TASK TO COMPLETE.
Gather every line of the entries that includes the word "right".

::: EXERCISE MATERIAL :::

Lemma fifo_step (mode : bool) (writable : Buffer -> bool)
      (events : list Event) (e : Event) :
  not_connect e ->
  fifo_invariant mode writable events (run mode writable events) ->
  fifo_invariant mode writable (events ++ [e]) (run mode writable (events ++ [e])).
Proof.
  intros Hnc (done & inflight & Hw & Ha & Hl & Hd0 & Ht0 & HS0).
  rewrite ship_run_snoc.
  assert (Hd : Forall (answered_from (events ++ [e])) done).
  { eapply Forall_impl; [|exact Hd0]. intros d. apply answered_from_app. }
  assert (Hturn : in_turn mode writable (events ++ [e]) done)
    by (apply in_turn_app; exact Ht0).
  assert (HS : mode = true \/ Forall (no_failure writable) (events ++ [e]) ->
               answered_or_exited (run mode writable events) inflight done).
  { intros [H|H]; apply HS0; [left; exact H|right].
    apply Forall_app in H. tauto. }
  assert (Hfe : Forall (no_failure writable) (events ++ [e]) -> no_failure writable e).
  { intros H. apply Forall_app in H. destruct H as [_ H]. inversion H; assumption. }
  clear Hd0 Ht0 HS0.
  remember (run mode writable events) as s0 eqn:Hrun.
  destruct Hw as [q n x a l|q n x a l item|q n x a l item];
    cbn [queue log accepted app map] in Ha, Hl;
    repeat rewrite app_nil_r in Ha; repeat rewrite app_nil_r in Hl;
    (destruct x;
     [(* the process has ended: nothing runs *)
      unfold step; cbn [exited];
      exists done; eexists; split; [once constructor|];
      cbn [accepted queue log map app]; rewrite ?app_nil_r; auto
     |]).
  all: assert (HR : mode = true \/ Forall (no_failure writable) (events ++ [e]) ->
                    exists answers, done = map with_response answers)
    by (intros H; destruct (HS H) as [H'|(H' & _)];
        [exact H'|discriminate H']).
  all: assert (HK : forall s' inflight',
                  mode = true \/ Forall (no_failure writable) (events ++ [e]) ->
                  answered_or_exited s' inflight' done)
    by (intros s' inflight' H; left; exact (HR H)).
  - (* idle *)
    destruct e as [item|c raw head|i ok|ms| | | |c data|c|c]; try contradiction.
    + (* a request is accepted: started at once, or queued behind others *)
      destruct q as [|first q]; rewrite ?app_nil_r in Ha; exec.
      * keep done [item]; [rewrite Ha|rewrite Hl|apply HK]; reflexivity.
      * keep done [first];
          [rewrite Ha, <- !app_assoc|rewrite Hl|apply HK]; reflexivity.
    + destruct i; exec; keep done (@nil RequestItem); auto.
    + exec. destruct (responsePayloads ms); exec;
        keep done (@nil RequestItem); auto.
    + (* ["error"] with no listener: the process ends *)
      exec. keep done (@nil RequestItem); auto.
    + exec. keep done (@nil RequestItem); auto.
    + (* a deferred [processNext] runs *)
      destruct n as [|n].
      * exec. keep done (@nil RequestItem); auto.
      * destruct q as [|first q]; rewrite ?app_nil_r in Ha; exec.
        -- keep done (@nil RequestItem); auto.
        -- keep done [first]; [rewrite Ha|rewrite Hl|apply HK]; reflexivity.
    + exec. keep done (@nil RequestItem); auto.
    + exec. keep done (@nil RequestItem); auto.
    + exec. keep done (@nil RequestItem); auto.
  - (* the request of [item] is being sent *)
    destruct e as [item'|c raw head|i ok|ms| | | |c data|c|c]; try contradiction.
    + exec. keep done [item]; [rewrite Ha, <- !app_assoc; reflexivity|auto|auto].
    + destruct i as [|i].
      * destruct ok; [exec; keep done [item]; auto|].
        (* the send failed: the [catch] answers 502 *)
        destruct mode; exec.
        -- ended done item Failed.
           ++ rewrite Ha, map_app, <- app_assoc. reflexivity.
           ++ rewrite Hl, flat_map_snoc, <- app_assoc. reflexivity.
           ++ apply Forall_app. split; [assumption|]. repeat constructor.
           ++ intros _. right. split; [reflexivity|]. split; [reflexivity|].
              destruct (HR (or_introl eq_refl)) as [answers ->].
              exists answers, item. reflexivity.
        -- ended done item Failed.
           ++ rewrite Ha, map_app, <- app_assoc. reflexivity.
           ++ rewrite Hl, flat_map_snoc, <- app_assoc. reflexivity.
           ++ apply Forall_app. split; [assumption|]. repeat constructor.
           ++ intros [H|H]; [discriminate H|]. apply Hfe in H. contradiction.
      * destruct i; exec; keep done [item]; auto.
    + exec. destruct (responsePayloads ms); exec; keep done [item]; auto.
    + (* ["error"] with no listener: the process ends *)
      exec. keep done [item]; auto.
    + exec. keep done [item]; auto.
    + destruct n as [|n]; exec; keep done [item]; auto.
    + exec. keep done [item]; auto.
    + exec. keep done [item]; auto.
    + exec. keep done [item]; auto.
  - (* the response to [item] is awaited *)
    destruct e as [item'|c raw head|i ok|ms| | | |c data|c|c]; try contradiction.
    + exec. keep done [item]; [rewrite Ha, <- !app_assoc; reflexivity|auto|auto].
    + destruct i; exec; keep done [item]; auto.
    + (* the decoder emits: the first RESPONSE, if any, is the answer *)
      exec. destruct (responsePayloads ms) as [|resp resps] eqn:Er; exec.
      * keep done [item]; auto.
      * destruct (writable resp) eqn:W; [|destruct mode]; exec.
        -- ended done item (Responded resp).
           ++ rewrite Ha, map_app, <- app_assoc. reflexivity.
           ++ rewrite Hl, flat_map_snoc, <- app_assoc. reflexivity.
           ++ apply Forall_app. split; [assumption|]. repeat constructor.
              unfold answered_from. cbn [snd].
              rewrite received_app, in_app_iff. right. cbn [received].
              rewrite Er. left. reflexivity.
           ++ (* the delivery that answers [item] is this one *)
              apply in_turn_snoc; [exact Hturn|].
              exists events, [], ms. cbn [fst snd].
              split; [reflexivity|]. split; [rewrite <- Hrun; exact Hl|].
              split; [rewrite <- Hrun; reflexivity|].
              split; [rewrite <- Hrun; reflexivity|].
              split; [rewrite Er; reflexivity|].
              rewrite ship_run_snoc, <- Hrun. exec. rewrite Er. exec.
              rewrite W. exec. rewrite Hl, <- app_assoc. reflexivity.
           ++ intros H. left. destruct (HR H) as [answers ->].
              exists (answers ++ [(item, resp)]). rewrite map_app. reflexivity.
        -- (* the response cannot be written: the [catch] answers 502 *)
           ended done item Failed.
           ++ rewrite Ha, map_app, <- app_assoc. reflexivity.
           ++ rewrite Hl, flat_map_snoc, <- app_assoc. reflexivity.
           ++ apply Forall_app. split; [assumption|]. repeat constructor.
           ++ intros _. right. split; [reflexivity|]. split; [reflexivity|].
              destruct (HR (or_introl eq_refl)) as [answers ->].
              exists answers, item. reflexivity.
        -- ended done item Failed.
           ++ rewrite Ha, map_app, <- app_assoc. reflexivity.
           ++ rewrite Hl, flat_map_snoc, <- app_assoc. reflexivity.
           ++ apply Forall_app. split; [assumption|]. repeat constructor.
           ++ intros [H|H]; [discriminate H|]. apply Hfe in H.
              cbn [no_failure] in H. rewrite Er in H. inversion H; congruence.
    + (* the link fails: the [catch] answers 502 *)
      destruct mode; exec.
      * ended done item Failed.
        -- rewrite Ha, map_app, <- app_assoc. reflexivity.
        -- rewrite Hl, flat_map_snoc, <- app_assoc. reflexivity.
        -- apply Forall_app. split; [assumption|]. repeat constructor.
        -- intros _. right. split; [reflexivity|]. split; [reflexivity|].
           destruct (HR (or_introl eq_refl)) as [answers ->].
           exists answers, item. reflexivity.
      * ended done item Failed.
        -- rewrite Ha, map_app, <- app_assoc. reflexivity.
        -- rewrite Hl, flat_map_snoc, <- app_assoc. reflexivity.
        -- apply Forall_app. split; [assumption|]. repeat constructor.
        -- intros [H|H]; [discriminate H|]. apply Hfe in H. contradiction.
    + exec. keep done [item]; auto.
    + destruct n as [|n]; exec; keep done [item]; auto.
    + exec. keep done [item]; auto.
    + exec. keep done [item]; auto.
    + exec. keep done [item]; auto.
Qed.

:::

YOUR SOLUTION.
  { intros [H|H]; apply HS0; [left; exact H|right].
           ++ intros _. right. split; [reflexivity|]. split; [reflexivity|].
              rewrite received_app, in_app_iff. right. cbn [received].
           ++ intros _. right. split; [reflexivity|]. split; [reflexivity|].
        -- intros _. right. split; [reflexivity|]. split; [reflexivity|].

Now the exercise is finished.